Paxton wrote in a statement, “Congress acted egregiously by passing the largest spending bill in U.S. history with fewer than half the members of the House bothering to do their jobs, show up, and vote in person.”

“Former Speaker Nancy Pelosi abused proxy voting under the pretext of COVID-19 to pass this law, then Biden signed it, knowing they violated the Constitution. This was a stunning violation of the rule of law.
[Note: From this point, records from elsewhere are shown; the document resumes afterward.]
(* ===== verification/PulseCacheProofs.v ===== *)
(** * The cache of pulse costs

    [bits2pulses] picks the number of pulses whose cost is nearest to the bits of
    a band, and the costs of the static cache are those of the PVQ code: never
    too low, and at most an eighth of a bit too high. *)

From S2P Require Import Prelude RangeCoder EntCode CeltMode CwrsTable Cwrs Rate RateProofs PulseCache.

(** ** log2_frac is rounded up *)

(** One round: the mantissa is halved when it has 17 bits, then squared, both
    rounded up; [W] is what it stands for. *)
Lemma log2_frac_round W v e :
  0 <= W -> 0 <= v <= 131069 -> 0 <= e -> W * 2 ^ 15 <= v * 2 ^ e ->
  let b := Z.shiftr v 16 in
  let v1 := Z.shiftr (u32 (v + b)) b in
  let v2 := Z.shiftr (u32 (v1 * v1 + 0x7FFF)) 15 in
  0 <= b /\ 0 <= v2 <= 131069 /\ W * W * 2 ^ 15 <= v2 * 2 ^ (2 * (e + b)).
Proof.
  intros HW Hv He H b v1 v2.
  assert (0 <= b <= 1) as Hb by (subst b; rewrite Z.shiftr_div_pow2 by lia; change (2 ^ 16) with 65536; dlia).
  assert (0 <= v1 <= 65535 /\ v <= v1 * 2 ^ b) as [Hv1 Hle].
  { subst v1. rewrite u32_small by lia. rewrite Z.shiftr_div_pow2 by lia. subst b.
    rewrite Z.shiftr_div_pow2 in * by lia. change (2 ^ 16) with 65536 in *.
    assert (v / 65536 = 0 \/ v / 65536 = 1) as [E|E] by lia; rewrite E; [change (2 ^ 0) with 1|change (2 ^ 1) with 2]; dlia. }
  assert (v2 * 2 ^ 15 <= v1 * v1 + 0x7FFF /\ v1 * v1 <= v2 * 2 ^ 15) as [Hv2a Hv2].
  { subst v2. rewrite u32_small by nia. rewrite Z.shiftr_div_pow2 by lia. change (2 ^ 15) with 32768. dlia. }
  split; [lia|]. split; [change (2 ^ 15) with 32768 in *; nia|].
  assert (W * 2 ^ 15 <= v1 * 2 ^ (e + b)) as H1.
  { rewrite Z.pow_add_r by lia. pose proof (Z.pow_pos_nonneg 2 e). nia. }
  replace (2 * (e + b)) with ((e + b) + (e + b)) by lia. rewrite Z.pow_add_r by lia.
  set (P := 2 ^ (e + b)) in *. assert (0 < P) by (apply Z.pow_pos_nonneg; lia).
  assert (W * 2 ^ 15 * (W * 2 ^ 15) <= v1 * P * (v1 * P)) as H2 by (apply Z.mul_le_mono_nonneg; nia).
  change (2 ^ 15) with 32768 in *. assert (v1 * v1 * (P * P) <= v2 * 32768 * (P * P)) by (apply Z.mul_le_mono_nonneg_r; nia).
  nia.
Qed.

Lemma log2_frac_loop_ok n : forall l v W e,
  l = e * 2 ^ Z.of_nat n -> 0 <= W -> 0 <= v <= 131069 -> 0 <= e -> W * 2 ^ 15 <= v * 2 ^ e ->
  let '(l', v') := log2_frac_loop (S n) (Z.of_nat n) l v in
  0 <= l' /\ v' <= 131069 /\ W ^ (2 * 2 ^ Z.of_nat n) * 2 ^ 15 <= v' * 2 ^ (2 * l').
Proof.
  induction n as [|n IH]; intros l v W e El HW Hv He H;
    destruct (log2_frac_round W v e HW Hv He H) as (Hb & Hv2 & H2); cbv zeta in *; cbn [log2_frac_loop];
    set (b := Z.shiftr v 16) in *; set (v2 := Z.shiftr (u32 (_ + 0x7FFF)) 15) in *.
  - change (2 ^ Z.of_nat 0) with 1 in *. change (Z.of_nat 0) with 0. rewrite Z.shiftl_0_r.
    split; [lia|]. split; [lia|]. rewrite Z.mul_1_r, Z.pow_2_r. replace (l + b) with (e + b) by lia. done.
  - specialize (IH (l + Z.shiftl b (Z.of_nat (S n))) v2 (W * W) (2 * (e + b))).
    replace (Z.of_nat (S n) - 1) with (Z.of_nat n) by lia. cbn [log2_frac_loop] in IH.
    destruct (log2_frac_loop n _ _ _) as [l' v']. destruct IH as (I1 & I2 & I3); try lia; try nia.
    + rewrite Z.shiftl_mul_pow2, El, Nat2Z.inj_succ, Z.pow_succ_r by lia. lia.
    + split; [done|]. split; [done|].
      replace (W ^ (2 * 2 ^ Z.of_nat (S n))) with ((W * W) ^ (2 * 2 ^ Z.of_nat n)); [done|].
      rewrite <- Z.pow_2_r, <- Z.pow_mul_r by (try apply Z.mul_nonneg_nonneg; try apply Z.pow_nonneg; lia).
      f_equal. rewrite Nat2Z.inj_succ, Z.pow_succ_r by lia. lia.
Qed.

Lemma land_pred_pow2 v : 0 < v -> Z.land v (v - 1) = 0 -> v = 2 ^ Z.log2 v.
Proof.
  intros Hv H. destruct (Z.log2_spec v Hv) as [H1 H2].
  destruct (decide (v = 2 ^ Z.log2 v)) as [|Hne]; [done|exfalso].
  assert (0 < v - 1) by (pose proof (Z.log2_nonneg v); pose proof (Z.pow_pos_nonneg 2 (Z.log2 v)); lia).
  assert (Z.log2 (v - 1) = Z.log2 v) as E by (apply Z.log2_unique; [apply Z.log2_nonneg|lia]).
  pose proof (Z.bit_log2 v Hv) as B1. pose proof (Z.bit_log2 (v - 1) ltac:(lia)) as B2. rewrite E in B2.
  assert (Z.testbit (Z.land v (v - 1)) (Z.log2 v) = true) as B by (by rewrite Z.land_spec, B1, B2).
  rewrite H, Z.bits_0 in B. done.
Qed.

(** The mantissa that the loop starts from is rounded up. *)
Lemma log2_frac_start val :
  0 < val < 2 ^ 32 ->
  let l := Z.log2 val + 1 in
  let v := if l >? 16 then Z.shiftr (val - 1) (l - 16) + 1 else u32 (Z.shiftl val (16 - l)) in
  0 <= v <= 65536 /\ val * 2 ^ 15 <= v * 2 ^ (l - 1).
Proof.
  intros Hval l v. destruct (Z.log2_spec val ltac:(lia)) as [H1 H2]. rewrite <- Z.add_1_r in H2. fold l in H2.
  pose proof (Z.log2_nonneg val). subst v. destruct (Z.gtb_spec l 16) as [Hl|Hl].
  - rewrite Z.shiftr_div_pow2 by lia. set (P := 2 ^ (l - 16)).
    assert (0 < P) by (apply Z.pow_pos_nonneg; lia).
    assert (2 ^ l = P * 65536) as El by (subst P; change 65536 with (2 ^ 16); rewrite <- Z.pow_add_r by lia; f_equal; lia).
    assert (2 ^ (l - 1) = P * 32768) as El' by (subst P; change 32768 with (2 ^ 15); rewrite <- Z.pow_add_r by lia; f_equal; lia).
    pose proof (Z.mod_pos_bound (val - 1) P ltac:(lia)) as Hm. pose proof (Z.div_mod (val - 1) P ltac:(lia)) as Hd.
    rewrite El'. change (2 ^ 15) with 32768. nia.
  - rewrite Z.shiftl_mul_pow2 by lia.
    assert (2 ^ l * 2 ^ (16 - l) = 65536) as E by (rewrite <- Z.pow_add_r by lia; by replace (l + (16 - l)) with 16 by lia).
    assert (2 ^ (16 - l) * 2 ^ (l - 1) = 2 ^ 15) as E' by (rewrite <- Z.pow_add_r by lia; f_equal; lia).
    assert (0 < 2 ^ (16 - l)) by (apply Z.pow_pos_nonneg; lia).
    rewrite u32_small by nia. split; [nia|]. rewrite <- Z.mul_assoc, E'. lia.
Qed.

Lemma log2_frac_ge val frac : 0 < val < 2 ^ 32 -> 0 <= frac -> val ^ (2 ^ frac) <= 2 ^ log2_frac val frac.
Proof.
  intros Hval Hf. unfold log2_frac, EC_ILOG. rewrite ec_ilog_log2 by lia. cbv zeta.
  pose proof (Z.log2_nonneg val) as Hlog. pose proof (Z.pow_pos_nonneg 2 frac ltac:(lia) Hf) as HF.
  rewrite (u32_small (val - 1)) by lia. destruct (Z.eqb_spec (Z.land val (val - 1)) 0) as [E|E]; cbn [negb].
  { apply land_pred_pow2 in E; [|lia]. rewrite Z.shiftl_mul_pow2, Z.pow_mul_r by lia.
    replace (Z.log2 val + 1 - 1) with (Z.log2 val) by lia. by rewrite <- E. }
  destruct (log2_frac_start val Hval) as [Hv H0]. cbv zeta in *.
  set (v := if Z.log2 val + 1 >? 16 then _ else _) in *. clearbody v.
  pose proof (log2_frac_loop_ok (Z.to_nat frac) (Z.shiftl (Z.log2 val + 1 - 1) frac) v val (Z.log2 val + 1 - 1)) as L.
  rewrite Z2Nat.id in L by lia.
  destruct (log2_frac_loop _ _ _ _) as [l v']. destruct L as (L1 & L2 & L3); try lia.
  { rewrite Z.shiftl_mul_pow2 by lia. done. }
  set (X := val ^ 2 ^ frac) in *. assert (0 <= X) by (apply Z.pow_nonneg; lia).
  rewrite (Z.mul_comm 2 (2 ^ frac)), Z.pow_mul_r, Z.pow_2_r in L3 by lia. fold X in L3.
  replace (2 * l) with (l + l) in L3 by lia. rewrite Z.pow_add_r in L3 by lia.
  assert (0 < 2 ^ l) by (apply Z.pow_pos_nonneg; lia). change (2 ^ 15) with 32768 in L3.
  destruct (Z.gtb_spec v' 0x8000) as [Hg|Hg]; cbn [b2z].
  - rewrite Z.pow_add_r by lia. change (2 ^ 1) with 2. nia.
  - rewrite Z.add_0_r. nia.
Qed.

(** ** The bisection *)

(** A line of the cache: its first element is the number of the others, which do
    not decrease. *)
Record line_sorted (line : Z -> Z) : Prop := {
  ls_count : 1 <= line 0 <= 40;
  ls_first : 0 <= line 1;
  ls_mono : forall i j, 1 <= i <= j -> j <= line 0 -> line i <= line j
}.

Section Search.
Context (line : Z -> Z) (Hline : line_sorted line) (bits : Z).

Lemma cache_search_ok n : forall lo hi,
  0 <= lo <= hi -> 1 <= hi <= line 0 -> (lo = 0 \/ line lo < bits) -> (hi = line 0 \/ bits <= line hi) ->
  hi - lo <= 2 ^ Z.of_nat n ->
  let '(lo', hi') := cache_search n line bits lo hi in
  0 <= lo' <= hi' /\ hi' <= lo' + 1 /\ 1 <= hi' <= line 0 /\
  (lo' = 0 \/ line lo' < bits) /\ (hi' = line 0 \/ bits <= line hi').
Proof.
  induction n as [|n IH]; intros lo hi Hlo Hhi Hl Hh Hn; cbn [cache_search].
  { change (2 ^ Z.of_nat 0) with 1 in Hn. split_and!; try done; lia. }
  rewrite Z.shiftr_div_pow2 by lia. change (2 ^ 1) with 2.
  rewrite Nat2Z.inj_succ, Z.pow_succ_r in Hn by lia.
  assert (0 < 2 ^ Z.of_nat n) by (apply Z.pow_pos_nonneg; lia).
  set (mid := (lo + hi + 1) / 2). set (P := 2 ^ Z.of_nat n) in *.
  assert (lo <= mid <= hi /\ 1 <= mid /\ mid - lo <= P /\ hi - mid <= P) by (subst mid; dlia).
  clearbody mid. destruct (Z.geb_spec (line mid) bits); apply IH; try done; lia.
Qed.

(** The cost of [k] pulses, less one. *)
Definition cost (k : Z) : Z := if k =? 0 then -1 else line k.

Lemma cost_mono i j : 0 <= i <= j -> j <= line 0 -> cost i <= cost j.
Proof.
  intros Hi Hj. unfold cost. destruct Hline as [L1 L2 L3]. pose proof (L3 1 j). pose proof (L3 i j).
  destruct (Z.eqb_spec i 0), (Z.eqb_spec j 0); lia.
Qed.

Lemma cache_search_nearest :
  let '(lo, hi) := cache_search LOG_MAX_PSEUDO line bits 0 (line 0) in
  let q := if bits - cost lo <=? line hi - bits then lo else hi in
  0 <= q <= line 0 /\
  forall k, 0 <= k <= line 0 -> Z.abs (bits - cost q) <= Z.abs (bits - cost k).
Proof.
  destruct Hline as [L1 L2 L3].
  pose proof (cache_search_ok LOG_MAX_PSEUDO 0 (line 0)) as Hs.
  destruct (cache_search _ _ _ _ _) as [lo hi].
  destruct Hs as (S1 & S2 & S3 & S4 & S5); [lia|lia|by left|by left|change (2 ^ Z.of_nat LOG_MAX_PSEUDO) with 64; lia|].
  assert (line hi = cost hi) as Eh by (unfold cost; destruct (Z.eqb_spec hi 0); [lia|done]). rewrite Eh in *.
  assert (lo = 0 /\ cost lo = -1 \/ cost lo < bits) as Hlo.
  { unfold cost. destruct (Z.eqb_spec lo 0); [by left|right; lia]. }
  cbv zeta. split; [case_cmp; lia|]. intros k Hk.
  pose proof (cost_mono 0 k ltac:(lia) ltac:(lia)) as H0. change (cost 0) with (-1) in H0.
  pose proof (cost_mono lo hi ltac:(lia) ltac:(lia)).
  destruct (decide (k = hi)) as [->|]; [case_cmp; lia|].
  destruct (decide (k <= lo)) as [Hk1|Hk1]; [pose proof (cost_mono k lo)|pose proof (cost_mono hi k)];
    case_cmp; lia.
Qed.
End Search.

(** ** The static cache *)

(** The lines of the cache, with the dimension that each is for. *)
Definition cache_lines : list (Z * Z) :=
  [(0, 1); (41, 2); (82, 3); (123, 4); (164, 6); (200, 9); (222, 11); (240, 8); (266, 12); (283, 18);
   (295, 22); (305, 16); (318, 24); (328, 36); (336, 44); (343, 32); (351, 48); (358, 72); (364, 88);
   (370, 64); (376, 96); (382, 144); (387, 176)].

(** The dimension of a band, or of half a band for [LM = -1]. *)
Definition band_dim (m : CELTMode) (band LM : Z) : Z := Z.shiftr (Z.shiftl (width m band) (LM + 1)) 1.

Definition listed (LM band : Z) : bool :=
  let i := cache_index50.[(LM + 1) * 21 + band] in
  (i =? -1) || existsb (fun '(j, N) => (i =? j) && (band_dim mode48000_960_120 band LM =? N)) cache_lines.

(** An entry of a line: sorted, coded by the PVQ table, and its cost right. *)
Definition entry_ok (i N k : Z) : bool :=
  let c := cache_bits50.[i + k] in
  let K := get_pulses k in
  ((k =? 1) || (cache_bits50.[i + (k - 1)] <=? c)) && (0 <=? c) && (1 <=? K) &&
  ((N =? 1) || (pvq_fits false N K &&
     (eighths (CELT_PVQ_V false N K) <=? c + 1) && (c <=? eighths (CELT_PVQ_V false N K)))).

Definition line_ok '((i, N) : Z * Z) : bool :=
  let n := cache_bits50.[i] in
  (1 <=? n) && (n <=? 40) && zforall (Z.to_nat n) 1 (entry_ok i N).

Lemma cache_lines_ok : forallb line_ok cache_lines = true.
Proof. vm_compute. reflexivity. Qed.

Lemma bands_listed : zforall 5 (-1) (fun LM => zforall 21 0 (listed LM)) = true.
Proof. vm_compute. reflexivity. Qed.

Section Band.
Context (band LM : Z).
Hypothesis (Hb : 0 <= band < 21) (HLM : -1 <= LM <= 3).
Hypothesis (Hix : cache_index50.[(LM + 1) * 21 + band] <> -1).

Abbreviation line := (cache_line mode48000_960_120 band LM).
Abbreviation N := (band_dim mode48000_960_120 band LM).

Lemma band_line : line_ok (cache_index50.[(LM + 1) * 21 + band], N) = true.
Proof.
  pose proof (zforall_spec _ _ _ LM bands_listed ltac:(lia)) as H.
  apply (zforall_spec _ _ _ band) in H; [|lia]. unfold listed in H.
  apply orb_true_iff in H as [H|H]; [by apply Z.eqb_eq in H|].
  apply existsb_exists in H as ([j M] & Hin & [E1 E2]%andb_true_iff).
  apply Z.eqb_eq in E1, E2. rewrite E1, E2. pose proof cache_lines_ok as Hl.
  rewrite forallb_forall in Hl. by apply Hl.
Qed.

Lemma band_entry k : 1 <= k <= line 0 -> entry_ok (cache_index50.[(LM + 1) * 21 + band]) N k = true.
Proof.
  intros Hk. pose proof band_line as [[H1 H2]%andb_true_iff H3]%andb_true_iff. unfold cache_line in Hk.
  cbn [cache cache_bits cache_index nbEBands mode48000_960_120] in Hk. rewrite Z.add_0_r in Hk.
  apply (zforall_spec _ _ _ k) in H3; [done|lia].
Qed.

Lemma band_line_sorted : line_sorted line.
Proof.
  assert (1 <= line 0 <= 40) as Hc.
  { pose proof band_line as [[H1 H2]%andb_true_iff _]%andb_true_iff. unfold cache_line.
    cbn [cache cache_bits cache_index nbEBands mode48000_960_120]. rewrite Z.add_0_r. lia. }
  split; [done| |].
  - pose proof (band_entry 1 ltac:(lia)) as [[[_ H2]%andb_true_iff _]%andb_true_iff _]%andb_true_iff.
    by apply Z.leb_le in H2.
  - intros i j Hi Hj. replace j with (i + Z.of_nat (Z.to_nat (j - i))) in Hj |- * by lia.
    induction (Z.to_nat (j - i)) as [|n IH]; [by rewrite Z.add_0_r|].
    specialize (IH ltac:(lia)). etrans; [exact IH|].
    pose proof (band_entry (i + Z.of_nat (S n)) ltac:(lia)) as [[[H2 _]%andb_true_iff _]%andb_true_iff _]%andb_true_iff.
    apply orb_true_iff in H2 as [H2|H2]; [apply Z.eqb_eq in H2; lia|]. apply Z.leb_le in H2.
    replace (i + Z.of_nat (S n) - 1) with (i + Z.of_nat n) in H2 by lia. exact H2.
Qed.

Lemma bits2pulses_nearest bits :
  let q := bits2pulses mode48000_960_120 band LM bits in
  0 <= q <= line 0 /\
  forall k, 0 <= k <= line 0 ->
    Z.abs (bits - pulses2bits mode48000_960_120 band LM q)
    <= Z.abs (bits - pulses2bits mode48000_960_120 band LM k).
Proof.
  pose proof (cache_search_nearest line band_line_sorted (bits - 1)) as H.
  unfold bits2pulses. destruct (cache_search _ _ _ _ _) as [lo hi]. cbv zeta in *.
  change (if lo =? 0 then -1 else line lo) with (cost line lo).
  set (q := if bits - 1 - cost line lo <=? line hi - (bits - 1) then lo else hi) in *.
  destruct H as [H1 H2]. split; [done|]. intros k Hk. specialize (H2 k Hk).
  assert (forall x, pulses2bits mode48000_960_120 band LM x = cost line x + 1) as E.
  { intros x. unfold pulses2bits, cost. destruct (x =? 0); lia. }
  rewrite !E. lia.
Qed.

Lemma pulses2bits_cost k :
  2 <= N -> 1 <= k <= line 0 ->
  1 <= get_pulses k /\ pvq_fits false N (get_pulses k) = true /\
  eighths (CELT_PVQ_V false N (get_pulses k)) <= pulses2bits mode48000_960_120 band LM k
    <= eighths (CELT_PVQ_V false N (get_pulses k)) + 1.
Proof.
  intros HN Hk. pose proof (band_entry k Hk) as [[[_ H0]%andb_true_iff H1]%andb_true_iff H2]%andb_true_iff.
  apply orb_true_iff in H2 as [H2|[[H2 H3]%andb_true_iff H4]%andb_true_iff]; [lia|].
  apply Z.leb_le in H1, H3, H4. split_and!; try done.
  - unfold pulses2bits. destruct (Z.eqb_spec k 0); [lia|]. exact H3.
  - unfold pulses2bits. destruct (Z.eqb_spec k 0); [lia|]. unfold cache_line.
    cbn [cache cache_bits cache_index nbEBands mode48000_960_120]. lia.
Qed.
End Band.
I am relieved the Court upheld the Constitution,” his statement continued.

While the ruling doesn’t invalidate the entire $1.7 trillion bill signed by Biden, it does enjoin application of the Pregnant Workers Fairness Act against Texas.

Judge James Wesley Hendrix ruled, “Although the Court finds that the passage of the Consolidated Appropriations Act violated the Constitution, Texas does not seek an injunction of—and the Court does not enjoin—the entire Act.”

The judge continued, “Rather, the Court enjoins only the application of the Pregnant Workers Fairness Act against Texas. The relief granted here is limited to abating the injury that Texas has proven will occur.”

He added, “Based on the Quorum Clause’s text, original public meaning, and historical practice, the Court concludes that the Quorum Clause bars the creation of a quorum by including non-present members participating by proxy.”

Hendrix explained, “Supreme Court precedent has long held that the Quorum Clause requires presence, and the Clause’s text distinguishes those absent members from the quorum and provides a mechanism for obtaining a physical quorum by compelling absent members to attend. This power to compel attendance makes little sense divorced from physical presence.”

The decision sets up a potential showdown over negating parts of Biden’s agenda passed in the spending bill midway through his reelection campaign.

The White House did not comment on the ruling, leaving uncertainty around clawing back spending that has already occurred.